75 years ago, Al Hirschfeld began to hide his daughter's name, NINA, in the designs of his drawings when she was born in 1945. According to the artist he put it "in folds of sleeves, tousled hairdos, eyebrows, wrinkles, backgrounds, shoelaces —anywhere to make it difficult, but not too difficult, to find." Over the next half century Hirschfeld tried to end what he called "a national insanity," but he "learned, the hard way, to put Nina's name in the drawing before I proudly display my own signature."
Sunday mornings looking for NINAs was a custom shared by New York Times readers, a game played with children and grandchildren. Finding NINAs was an unspoken initiation into the worlds of Broadway, Off-Broadway, and Hollywood. For Hirschfeld, drawing NINAs became second nature, and they appeared spontaneously as he worked, forcing him to count them at the end like everyone else.

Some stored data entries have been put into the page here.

(* ===== verification/Std.v ===== *)
(** * The parts of Rust's standard library the sources rely on

    - bytes, big-endian integers ([u64::to_be_bytes], [from_be_bytes]);
    - [std::fs::File] as contents, a cursor and the operating system's answers;
    - [std::path::Path]: [file_name], [PathBuf::push] (Unix rules);
    - [oneshot::Sender] callbacks and the replies sent on them. *)

From stdpp Require Import base gmap sets list strings fin_maps.
From Stdlib Require Import Lia NArith Ascii.
From S2P Require Import Prelude.

(** ** Bytes *)
Abbreviation byte := Byte.byte.
Abbreviation bytes := (list Byte.byte).

Definition byte_to_N (b : byte) : N := Byte.to_N b.
Definition byte_of_N (n : N) : byte := default Byte.x00 (Byte.of_N (n mod 256)).

Lemma byte_to_N_lt b : (byte_to_N b < 256)%N.
Proof. pose proof (Byte.to_N_bounded b). unfold byte_to_N. lia. Qed.

Lemma byte_of_to_N b : byte_of_N (byte_to_N b) = b.
Proof.
  unfold byte_of_N, byte_to_N.
  rewrite N.mod_small by (pose proof (Byte.to_N_bounded b); lia).
  by rewrite Byte.of_to_N.
Qed.

Lemma byte_to_of_N n : byte_to_N (byte_of_N n) = (n mod 256)%N.
Proof.
  unfold byte_of_N, byte_to_N.
  destruct (Byte.of_N (n mod 256)) as [b|] eqn:E; simpl.
  - by apply Byte.to_of_N.
  - apply Byte.of_N_None_iff in E. pose proof (N.mod_lt n 256). lia.
Qed.

#[export] Instance byte_eq_dec : EqDecision byte.
Proof. intros x y. destruct (Byte.byte_eq_dec x y); [left|right]; done. Defined.

(** Big-endian encoding of a number on [k] bytes, and its inverse. *)
Fixpoint to_be (k : nat) (n : N) : bytes :=
  match k with
  | O => []
  | S k' => to_be k' (n / 256) ++ [byte_of_N n]
  end.

Definition from_be (bs : bytes) : N :=
  foldl (λ acc b, (acc * 256 + byte_to_N b)%N) 0%N bs.

Definition u64_to_be_bytes (n : N) : bytes := to_be 8 n.
Definition u128_to_be_bytes (n : N) : bytes := to_be 16 n.

Lemma length_to_be k n : length (to_be k n) = k.
Proof. revert n. induction k; intros n; simpl; [done|]. rewrite length_app, IHk. simpl. lia. Qed.

Lemma from_be_snoc bs b : from_be (bs ++ [b]) = (from_be bs * 256 + byte_to_N b)%N.
Proof. unfold from_be. by rewrite foldl_app. Qed.

Lemma from_to_be k n : from_be (to_be k n) = (n mod 256 ^ N.of_nat k)%N.
Proof.
  revert n. induction k as [|k IH]; intros n; simpl to_be.
  - by rewrite N.mod_1_r.
  - rewrite from_be_snoc, IH, byte_to_of_N.
    rewrite Nat2N.inj_succ, N.pow_succ_r'.
    rewrite N.Div0.mod_mul_r. lia.
Qed.

Lemma from_to_be_small k n : (n < 256 ^ N.of_nat k)%N → from_be (to_be k n) = n.
Proof. intros. rewrite from_to_be. by apply N.mod_small. Qed.

Lemma to_be_inj k n m : (n < 256 ^ N.of_nat k)%N → (m < 256 ^ N.of_nat k)%N →
  to_be k n = to_be k m → n = m.
Proof. intros Hn Hm E. rewrite <-(from_to_be_small k n), <-(from_to_be_small k m), E; done. Qed.

(** Big-endian numbers of one length are equal only if their bytes are. *)
Lemma from_be_inj l1 l2 : length l1 = length l2 → from_be l1 = from_be l2 → l1 = l2.
Proof.
  revert l2. induction l1 as [|b1 l1 IH] using rev_ind; intros l2 Hlen Heq.
  { by destruct l2. }
  destruct l2 as [|b2 l2 _] using rev_ind; [rewrite length_app in Hlen; simpl in Hlen; lia|].
  rewrite !length_app in Hlen. rewrite !from_be_snoc in Heq.
  pose proof (byte_to_N_lt b1). pose proof (byte_to_N_lt b2).
  assert (from_be l1 = from_be l2 ∧ byte_to_N b1 = byte_to_N b2) as [E1 E2] by lia.
  rewrite (IH l2) by (simpl in *; lia || done). f_equal. f_equal.
  by rewrite <-(byte_of_to_N b1), E2, byte_of_to_N.
Qed.

(** The leading byte of a big-endian number is zero when the number fits in
    the remaining bytes. *)
Lemma to_be_head k n : (n < 256 ^ N.of_nat k)%N →
  ∃ l, to_be (S k) n = Byte.x00 :: l ∧ length l = k ∧ from_be l = n.
Proof.
  revert n. induction k as [|k IH]; intros n Hn.
  - exists []. simpl in *. assert (n = 0)%N as -> by lia. done.
  - destruct (IH (n / 256)%N) as (l & El & Hl & Hf).
    { rewrite Nat2N.inj_succ, N.pow_succ_r' in Hn. apply N.Div0.div_lt_upper_bound. lia. }
    exists (l ++ [byte_of_N n]). split; [|split].
    + change (to_be (S (S k)) n) with (to_be (S k) (n / 256) ++ [byte_of_N n]).
      by rewrite El.
    + rewrite length_app. simpl. lia.
    + rewrite from_be_snoc, Hf, byte_to_of_N.
      rewrite (N.div_mod' n 256) at 3. lia.
Qed.

(** ** Files

    [std::fs::File]: the bytes on disk, the cursor, whether [metadata] works,
    and the operating system's answer to the n-th transfer: fail, or move at
    most so many bytes.  A read moves no byte only at the end of the file or
    into an empty buffer; a write may accept no byte at all. *)
Inductive os_step :=
| OsFail (k : ErrorKind)
| OsUpTo (n : nat).

Record File := MkFile {
  f_bytes : bytes;
  f_pos : nat;
  f_metadata : result unit ErrorKind;
  f_os : nat → os_step;
  f_calls : nat;
}.

Module File.

Definition metadata_len (f : File) : result N ErrorKind :=
  match f_metadata f with
  | Ok _ => Ok (N.of_nat (length (f_bytes f)))
  | Err k => Err k
  end.

Definition advance (data : bytes) (n : nat) (f : File) : File :=
  {| f_bytes := data; f_pos := f_pos f + n; f_metadata := f_metadata f;
     f_os := f_os f; f_calls := S (f_calls f) |}.

(** [Read::read] into a buffer of [n] bytes. *)
Definition read (n : N) (f : File) : result bytes ErrorKind * File :=
  match f_os f (f_calls f) with
  | OsFail k => (Err k, advance (f_bytes f) 0 f)
  | OsUpTo m =>
      let rest := drop (f_pos f) (f_bytes f) in
      let count := N.min n (N.of_nat (length rest `min` (1 `max` m))) in
      let got := take (N.to_nat count) rest in
      (Ok got, advance (f_bytes f) (length got) f)
  end.

(** [Write::write]: the accepted prefix overwrites the file at the cursor. *)
Definition write (buf : bytes) (f : File) : result nat ErrorKind * File :=
  match f_os f (f_calls f) with
  | OsFail k => (Err k, advance (f_bytes f) 0 f)
  | OsUpTo m =>
      let n := length buf `min` m in
      (Ok n,
       advance (take (f_pos f) (f_bytes f) ++ take n buf ++ drop (f_pos f + n) (f_bytes f)) n f)
  end.

(** What is left to read. *)
Definition rest (f : File) : bytes := drop (f_pos f) (f_bytes f).

(** The cursor is at the end of the contents, as in a file only appended to. *)
Definition at_end (f : File) : Prop := f_pos f = length (f_bytes f).

(** The operating system never fails; for writes, every call makes progress. *)
Definition os_reliable (f : File) : Prop := ∀ i, ∃ n, f_os f i = OsUpTo n.
Definition os_progress (f : File) : Prop :=
  ∀ i, (∃ k, f_os f i = OsFail k) ∨ ∃ n, f_os f i = OsUpTo (S n).

Lemma f_os_advance data n f : f_os (advance data n f) = f_os f.
Proof. done. Qed.

Lemma read_ok n f bs f' :
  read n f = (Ok bs, f') →
  rest f = bs ++ rest f' ∧ (N.of_nat (length bs) ≤ n)%N ∧ (bs = [] → n = 0%N ∨ rest f = []) ∧
  f_bytes f' = f_bytes f ∧ f_os f' = f_os f.
Proof.
  unfold read, rest. destruct (f_os f (f_calls f)) as [k|m]; [done|].
  intros [= <- <-]. cbn [advance f_bytes f_pos f_os]. set (r := drop (f_pos f) (f_bytes f)).
  set (k := N.to_nat _). assert (Hk : k ≤ length r ∧ (N.of_nat k ≤ n)%N) by (subst k; lia).
  split; [|split; [|split]]; try done.
  - rewrite length_take, <-drop_drop. fold r. rewrite Nat.min_l by apply Hk.
    by rewrite take_drop.
  - rewrite length_take. lia.
  - intros Hnil%(f_equal length). rewrite length_take in Hnil. cbn [length] in Hnil.
    destruct (decide (length r = 0)) as [E|E]; [right; by apply nil_length_inv|left].
    subst k. lia.
Qed.

Lemma write_ok_at_end buf f n f' :
  at_end f → write buf f = (Ok n, f') →
  n ≤ length buf ∧ f_bytes f' = f_bytes f ++ take n buf ∧ at_end f' ∧ f_os f' = f_os f.
Proof.
  unfold write, at_end. intros He. destruct (f_os f (f_calls f)) as [k|m]; [done|].
  intros [= <- <-]. simpl. rewrite He, firstn_all, (drop_ge _ (_ + _)) by lia.
  rewrite app_nil_r. split; [lia|]. split; [done|]. split; [|done].
  rewrite length_app, length_take. lia.
Qed.

Lemma write_err buf f k f' :
  write buf f = (Err k, f') → f_bytes f' = f_bytes f ∧ f_os f' = f_os f ∧ f_pos f' = f_pos f.
Proof.
  unfold write. destruct (f_os f (f_calls f)); [|done]. intros [= <- <-]. simpl.
  auto with lia.
Qed.

End File.

(** ** Paths (Unix) *)
Fixpoint split_slash (s : string) : list string :=
  match s with
  | EmptyString => [EmptyString]
  | String c s' =>
      match split_slash s' with
      | [] => []
      | w :: ws => if decide (c = "/"%char) then EmptyString :: w :: ws else String c w :: ws
      end
  end.

(** [Path::file_name]: the last component, when it is a normal one. *)
Definition file_name (p : string) : option string :=
  match last (filter (λ w, w ≠ "" ∧ w ≠ ".") (split_slash p)) with
  | Some w => if decide (w = "..") then None else Some w
  | None => None
  end.

Fixpoint last_char (s : string) : option ascii :=
  match s with
  | EmptyString => None
  | String c EmptyString => Some c
  | String _ s' => last_char s'
  end.

(** [PathBuf::push]: an absolute path replaces the buffer. *)
Definition path_push (self path : string) : string :=
  match path with
  | String "/" _ => path
  | _ =>
      match last_char self with
      | None | Some "/"%char => self +:+ path
      | Some _ => self +:+ "/" +:+ path
      end
  end.

Lemma split_slash_cons s : ∃ w ws, split_slash s = w :: ws.
Proof. induction s as [|c s (w & ws & E)]; [by eexists _, _|]. simpl. rewrite E. destruct (decide _); by eexists _, _. Qed.
Lemma split_slash_app a b : split_slash (a +:+ "/" +:+ b) = split_slash a ++ split_slash b.
Proof.
  induction a as [|c a IH].
  - change ("" +:+ "/" +:+ b) with (String "/" b). cbn [split_slash]. destruct (split_slash_cons b) as (w & ws & ->). done.
  - change (String c a +:+ "/" +:+ b) with (String c (a +:+ "/" +:+ b)). cbn [split_slash]. rewrite IH.
    destruct (split_slash_cons a) as (w & ws & ->). simpl. by destruct (decide _).
Qed.
Lemma split_slash_component p w : w ∈ split_slash p → split_slash w = [w].
Proof.
  revert w. induction p as [|c p IH]; intros w.
  - by intros ->%list_elem_of_singleton.
  - cbn [split_slash]. destruct (split_slash_cons p) as (v & vs & E). rewrite E in IH |- *. destruct (decide (c = _)) as [Hc|Hc].
    + intros [->|H]%elem_of_cons; [done|by apply IH].
    + intros [->|H]%elem_of_cons; [|apply IH; by right]. cbn [split_slash]. rewrite IH by by left. by rewrite decide_False.
Qed.
Lemma string_app_slash a b : (a +:+ "/") +:+ b = a +:+ "/" +:+ b.
Proof. induction a as [|c a IH]; [done|]. change (String c ((a +:+ "/") +:+ b) = String c (a +:+ "/" +:+ b)). by rewrite IH. Qed.
Lemma last_char_slash s : last_char s = Some "/"%char → ∃ t, s = t +:+ "/".
Proof.
  induction s as [|c s IH]; [done|]. destruct s as [|c' s]; cbn [last_char].
  - intros [= ->]. by exists "".
  - intros [t Ht]%IH. rewrite Ht. by exists (String c t).
Qed.
Lemma last_char_None s : last_char s = None → s = "".
Proof. induction s as [|c s IH]; [done|]. destruct s; [done|]. intros H. by apply IH in H. Qed.
Lemma path_push_relative d name : split_slash name = [name] →
  path_push d name = match last_char d with None | Some "/"%char => d +:+ name | Some _ => d +:+ "/" +:+ name end.
Proof.
  destruct name as [|c s]; [done|]. cbn [split_slash]. destruct (split_slash_cons s) as (w & ws & ->).
  destruct (decide (c = "/"%char)) as [|Hc]; [done|]. intros _. by destruct c as [[] [] [] [] [] [] [] []].
Qed.
(** A name that is one lands in the directory it is pushed to. *)
Lemma file_name_pushed d p name : file_name p = Some name → file_name (path_push d name) = Some name.
Proof.
  unfold file_name at 1. destruct (last _) as [w|] eqn:Hl; [|done]. destruct (decide (w = "..")) as [|Hdots]; [done|]. intros [= ->].
  apply last_Some_elem_of, list_elem_of_filter in Hl as [Hw Hin]. apply split_slash_component in Hin.
  assert (∀ a, file_name (a +:+ "/" +:+ name) = Some name) as Hdir.
  { intros a. unfold file_name. rewrite split_slash_app, Hin, filter_app, filter_cons, decide_True, filter_nil, last_snoc by done.
    by rewrite decide_False. }
  assert (file_name name = Some name) as Hname.
  { unfold file_name. rewrite Hin, filter_cons, decide_True, filter_nil by done. simpl. by rewrite decide_False. }
  rewrite path_push_relative by done. destruct (last_char d) as [c|] eqn:Hd; [|by apply last_char_None in Hd as ->].
  destruct (decide (c = "/"%char)) as [->|Hc].
  - apply last_char_slash in Hd as [t ->]. rewrite string_app_slash. apply Hdir.
  - rewrite <-(Hdir d). f_equal. by destruct c as [[] [] [] [] [] [] [] []].
Qed.

Example file_name_plain : file_name "/home/a/f.txt" = Some "f.txt".
Proof. reflexivity. Qed.
Example file_name_parent : file_name "dir/.." = None.
Proof. reflexivity. Qed.
Example path_push_rel : path_push "dl" "f.txt" = "dl/f.txt".
Proof. reflexivity. Qed.
Example path_push_abs : path_push "dl" "/etc/f" = "/etc/f".
Proof. reflexivity. Qed.

(** ** [std::time::Duration], in nanoseconds *)
Definition from_secs (s : N) : N := s * 1000000000.
Definition as_secs (d : N) : N := d / 1000000000.

Lemma as_from_secs s : as_secs (from_secs s) = s.
Proof. unfold as_secs, from_secs. by rewrite N.div_mul. Qed.

Definition newline : string := String (Ascii.ascii_of_nat 10) EmptyString.

(** ** [assert!] *)
Definition assert (b : bool) : outcome () := if b then Return () else Panic "assertion failed".

(** ** [str::contains] *)
Definition contains (pattern s : string) : bool :=
  match String.index 0 pattern s with Some _ => true | None => false end.

(** ** Callbacks

    A [oneshot::Sender] is used at most once: it is answered or dropped.  The
    receiver may be gone already, which only [send(..).expect(..)] notices. *)
Record Callback := { cb_id : N; cb_open : bool }.

Inductive Sent (A : Type) :=
| Answered (cb : Callback) (a : A)
| Dropped (cb : Callback).
Arguments Answered {A} cb a.
Arguments Dropped {A} cb.

(** The macro [handle_callback_sender!]: a closed channel is only logged. *)
Definition handle_callback_sender {A} (message : A) (sender : Callback) : list (Sent A) :=
  [Answered sender message].

(** [sender.send(message).expect(msg)]. *)
Definition send_expect {A} (message : A) (sender : Callback) (msg : string) : outcome (list (Sent A)) :=
  if cb_open sender then Return [Answered sender message] else Panic msg.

At a reader’s suggestion in 1960, he began to put a number next to his signature when there were more than one NINA to hunt for.
In this exhibition we have gathered drawings that all touch on some part of NINA history, from the very first drawing to the one with the most NINAs (it is probably not the one you are thinking of). These images will show the different ways he chose to hide it, and what happened when he left it out, or made the foolish mistake of trying to include other names. We wish you happy hunting for NINAs in these works, and the thousands of others we have on our site.